1. Determinants of College Football Attendance
Connor Weaver
Econometrics 390
Professor Johnson
9 May 2015
Weaver 1
2. I. Introduction
College Football is an exciting sport that mixes student athletes with die-hard
fans. One of the key elements of a college football game is the attendance because a
more rowdy crowd signifies an intensified game. Lately, college football has seen a dip
in attendance and that startling fact grasped my attention of what factors affect
attendance. (Wieberg, 2012) After reading Wieberg, the dependent variable of average
attendance is going to be much better to evaluate than a total attendance in my model.

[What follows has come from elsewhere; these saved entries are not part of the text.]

(* ===== verification/Observability.v ===== *)
(** * Observability (internal/controller/http/observability.go and telemetry.go)

    The correlation identifier and the access log, the recovery from panics, and the
    metrics and tracing middlewares. *)
From S2P Require Import Prelude GoText GoTime GoUnicode Errors World Item Order HttpApi Metrics Exchange.

Definition requestIDHeader : bytes := &"X-Request-ID".
(** The key under which [net/http] keeps the request header. *)
Definition canonicalRequestID : bytes := &"X-Request-Id".
Definition maxRequestIDBytes : Z := 128.
Definition defaultRouteName : bytes := &"unmatched".
Definition InstrumentationName : bytes := &"github.com/AJackTi/go-clean-architecture/internal/controller/http".

Definition request_id_char (b : byte) : bool := is_alnum b || in_set &"!#$%&'*+-.^_`|~" b.

Definition validRequestID (value : bytes) : bool :=
  if bool_decide (value = []) || (maxRequestIDBytes <? Z.of_nat (length value)) then false
  else forallb request_id_char value.

(** ** Readers of an exchange *)

Definition matchedRoute (x : exchange) : bytes :=
  if bool_decide (x_full_path x = []) then defaultRouteName else x_full_path x.

Definition requestMethod (x : exchange) : bytes :=
  match x_request x with Some r => hr_method r | None => [] end.

Definition responseStatus (x : exchange) : Z := if x_status x <=? 0 then 200 else x_status x.

Definition requestIDFromContext (x : exchange) : bytes := default [] (x_request_id x).

Fixpoint lookup_span (vs : list ctx_value) : option (bytes * bytes) :=
  match vs with
  | [] => None
  | SpanValue valid trace span :: _ => if valid then Some (trace, span) else None
  | _ :: rest => lookup_span rest
  end.

(** The valid span context of the request, if any. *)
Definition request_span (x : exchange) : option (bytes * bytes) :=
  r ← x_request x; c ← rq_context (hr_request r); lookup_span (ctx_values c).

Definition access_level (status : Z) : level :=
  if 500 <=? status then ErrorLevel else if 400 <=? status then WarnLevel else InfoLevel.

Section Middleware.
Context {U : Unicode} {S : Type}.
(** [time.Now], [uuid.NewString], the size of the bodies that others write and whether a
    panic value is a broken connection. *)
Context (sysnow : nat -> time) (new_uuid : nat -> uuid) (body_size : payload -> Z) (broken_pipe : error -> bool).

Abbreviation M_ := (M (engine S)).

(** [c.Writer.Size()], zero before anything is written. *)
Definition response_bytes (x : exchange) : Z :=
  match x_body x with
  | Some b =>
    let size := match payload_bytes b with Some raw => Z.of_nat (length raw) | None => body_size b end in
    if size <? 0 then 0 else size
  | None => 0
  end.

Definition requestIDFor (x : exchange) : M_ bytes :=
  let fresh := id <-- observe new_uuid;; ret (uuid_string id) in
  match x_request x with
  | Some r =>
    match header_values canonicalRequestID (rq_headers (hr_request r)) with
    | [value] => if validRequestID value then ret value else fresh
    | _ => fresh
    end
  | None => fresh
  end.

Definition observabilityMiddleware : middleware (S := S) := fun next =>
  started <-- observe sysnow;;
  x <-- get_x;;
  requestID <-- requestIDFor x;;
  change_x (set_request_id requestID);;;
  Header requestIDHeader requestID;;;
  next;;;
  x <-- get_x;;
  finished <-- observe sysnow;;
  let status := responseStatus x in
  append_log (mkAccess (access_level status) requestID (requestMethod x) (matchedRoute x) status (response_bytes x)
                (Sub finished started) (request_span x)).

(** [gin.CustomRecoveryWithWriter] with the sanitized handler: a broken connection is
    not answered. *)
Definition sanitizedRecovery : middleware (S := S) := fun next =>
  outcome <-- attempt next;;
  match outcome with
  | Ok _ => ret tt
  | Err panic =>
    if broken_pipe panic then ret tt
    else JSON 500 (ApiBody (ErrorBody &"internal_error" &"internal server error"))
  end.

Definition metricsMiddleware (metricSet : option Metrics) : middleware (S := S) := fun next =>
  started <-- observe sysnow;;
  x <-- get_x;;
  let method := requestMethod x in
  done <-- on_metrics (Track metricSet method (matchedRoute x));;
  outcome <-- attempt
    (next;;;
     x <-- get_x;;
     finished <-- observe sysnow;;
     on_metrics (Observe metricSet method (matchedRoute x) (responseStatus x) (Sub finished started)));;
  on_metrics (complete done);;;
  of_result outcome.

(** A propagator reads the parent out of the headers; a tracer makes the span context of
    a new span. *)
Definition propagator : Type := context -> list (bytes * list bytes) -> context.
Definition tracer : Type := context -> nat -> ctx_value.
(** [propagation.TraceContext{}]. *)
Context (TraceContext : propagator).

Definition tracingMiddleware (start : tracer) (propagate : option propagator) : middleware (S := S) := fun next =>
  let extract := default TraceContext propagate in
  x <-- get_x;;
  match x_request x with
  | None => next
  | Some r =>
    let method := requestMethod x in
    let parent := (fun c => extract c (rq_headers (hr_request r))) <$> rq_context (hr_request r) in
    span <-- observe (fun tick => (fun c => with_value c (start c tick)) <$> parent);;
    append_span (SpanStart method method);;;
    change_x (set_request (Some (with_context span r)));;;
    next;;;
    x <-- get_x;;
    append_span (SpanName (TrimSpace (method ++ &" " ++ matchedRoute x)));;;
    append_span (SpanAttributes (matchedRoute x) (responseStatus x) (requestIDFromContext x));;;
    (if 500 <=? responseStatus x then append_span SpanError else ret tt);;;
    append_span SpanEnd
  end.
End Middleware.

To truly evaluate what affects attendance average, a cross sectional analysis will be
made on the year 2010. The 2010 season is the last season before the consistent
conference realignment that would bewilder any further analysis.
II. Literature Review
The dip in college football isn’t enough; the interesting aspect is what really
affects attendance. The first independent variable to consider affecting attendance is
the conference and how competitive the conference is. The Southeastern Conference
(SEC) should have a higher average attendance then the Sun Belt. Rodney Paul (2012)

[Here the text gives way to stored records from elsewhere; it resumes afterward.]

(* ===== verification/Security.v ===== *)
(** * Security (internal/controller/http/security.go)

    Authentication, the keys of the limiter and of the idempotency scopes, and the
    headers of a limited response. *)
From S2P Require Import Prelude GoText GoEncoding GoTime GoNet GoUnicode Sha256 Errors World Idempotency Auth RateLimit HttpApi Metrics Exchange.

Definition challengeHeaderValue : bytes := &"Bearer realm=" ++ [zb 34] ++ &"api" ++ [zb 34].
Definition anonymousRateKey : bytes := &"anonymous".
Definition principalKeyPrefix : bytes := &"principal:".
Definition addressKeyPrefix : bytes := &"address:".
Definition idempotencyScopePrefix : bytes := &"items:create:".

Definition isVersionedAPIPath (path : bytes) : bool := bool_decide (path = &"/api/v1") || has_prefix path &"/api/v1/".

(** Whole seconds, rounded up, at least one; the arithmetic of [int64] truncates. *)
Definition retryAfterSeconds (value : Z) : Z :=
  if value <=? 0 then 1
  else
    let seconds := Z.quot value Second in
    let seconds := if negb (Z.rem value Second =? 0) then wrap64 (seconds + 1) else seconds in
    if seconds <? 1 then 1 else seconds.

Definition clientRateKey (x : exchange) : bytes :=
  match x_request x with
  | None => anonymousRateKey
  | Some r =>
    let address := TrimSpace (hr_remote_addr r) in
    let address := match SplitHostPort address with Some (host, _) => host | None => address end in
    match ip_string address with
    | Some text => addressKeyPrefix ++ text
    | None => anonymousRateKey
    end
  end.

Section Security.
Context {U : Unicode} {H : Hash256} {S : Type}.
Context (range : gmap bytes bucket -> list (bytes * bucket)).

Abbreviation M_ := (M (engine S)).

Definition principalRateKey (subject : bytes) : bytes :=
  principalKeyPrefix ++ hex_encode (arr_bytes (Sum256 subject)).

Definition writeSecurityError (status : Z) (code message : bytes) : M_ unit :=
  Header &"Cache-Control" &"no-store";;;
  JSON status (ApiBody (ErrorBody code message)).

Definition writeUnauthorized : M_ unit :=
  Header &"WWW-Authenticate" challengeHeaderValue;;;
  writeSecurityError 401 &"unauthorized" &"valid bearer credentials are required".

Definition reset_header (decision : Decision) : M_ unit :=
  if IsZero (Reset_ decision) then ret tt else Header &"RateLimit-Reset" (Itoa (Unix (Reset_ decision))).

(** The limiter of the process; a nil one allows. *)
Definition allowSecurityRequest (key : bytes) : M_ bool :=
  e <-- load;;
  match en_limiter e with
  | None => ret true
  | Some _ =>
    decision <-- on_limiter (Allow range key);;
    if Allowed decision then
      Header &"RateLimit-Remaining" (Itoa (Remaining decision));;;
      reset_header decision;;;
      ret true
    else
      Header &"Retry-After" (Itoa (retryAfterSeconds (RetryAfter decision)));;;
      Header &"RateLimit-Remaining" &"0";;;
      reset_header decision;;;
      writeSecurityError 429 &"rate_limited" &"request rate limit exceeded";;;
      ret false
  end.

(** [auth.Authenticator]: it knows nothing of the exchange but its arguments, and its
    failure is the error it returns. *)
Definition Authenticator : Type := option context -> option headers -> M unit Principal.

(** An allowed request goes on with [k]. *)
Definition if_allowed (key : bytes) (k : M_ unit) : M_ unit :=
  allowed <-- allowSecurityRequest key;; if allowed : bool then k else ret tt.

(** The request goes on under [key]: its idempotency scope is attached first. *)
Definition admission (key : bytes) (next : M_ unit) : M_ unit :=
  x <-- get_x;;
  match x_request x with
  | Some r =>
    change_x (set_request (Some (with_context
      (WithIdempotencyScope (rq_context (hr_request r)) (idempotencyScopePrefix ++ key)) r)))
  | None => ret tt
  end;;;
  if_allowed key next.

Definition securityMiddleware (authenticator : option Authenticator) : middleware (S := S) := fun next =>
  x <-- get_x;;
  match authenticator with
  | None => admission (clientRateKey x) next
  | Some authenticate =>
    match x_request x with
    | None => if_allowed anonymousRateKey writeUnauthorized
    | Some r =>
      let ctx := rq_context (hr_request r) in
      verified <-- attempt (on_outside (authenticate ctx (Some (rq_headers (hr_request r)))));;
      match verified with
      | Err _ => if_allowed anonymousRateKey writeUnauthorized
      | Ok principal =>
        match ContextWithPrincipal ctx principal with
        | Err _ => writeSecurityError 500 &"internal_error" &"internal server error"
        | Ok requestContext =>
          change_x (set_request (Some (with_context (Some requestContext) r)));;;
          admission (principalRateKey (Subject principal)) next
        end
      end
    end
  end.

(** As everywhere, a request has a URL: the case without one, which net/http never
    serves, goes to the next handler here, where the code would panic. *)
Definition apiSecurityMiddleware (authenticator : option Authenticator) : middleware (S := S) := fun next =>
  x <-- get_x;;
  match (r ← x_request x; rq_url (hr_request r)) with
  | Some (path, _) => if isVersionedAPIPath path then securityMiddleware authenticator next else next
  | None => next
  end.
End Security.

states that the more competitive conference means that game will have more outcomes
that are unpredictable. Furthermore, fans aren’t going to a game that that has an
extreme underdog unless it is a bowl game. James Quirk (2004) believes that the more
competitive conference increases attendance and that the variance in attendance is all
about which conference you are in. To sum up, the higher the conference average
attendance will increase the dependent variable of average attendance for a school.
Weaver 2
3. Another major variable that affects attendance is the size of the school, for
instance Central Florida compared to the Air Force. Price and Kabir (2003) both believe
that undergrad enrollments are a major factor in the attendance of a college football
game. Price and Kabir further their factors by including the presence of a professional
team. The presence of a professional team should decline the attendance because only
so many games can be attended. Since it doesn’t matter how many professional teams
are nearby, simply a yes or no, we will deem this as a dummy variable. School size will
be another independent variable that should increase the average attendance of a
team. Conversely, having a pro team is expected to lower the dependent variable.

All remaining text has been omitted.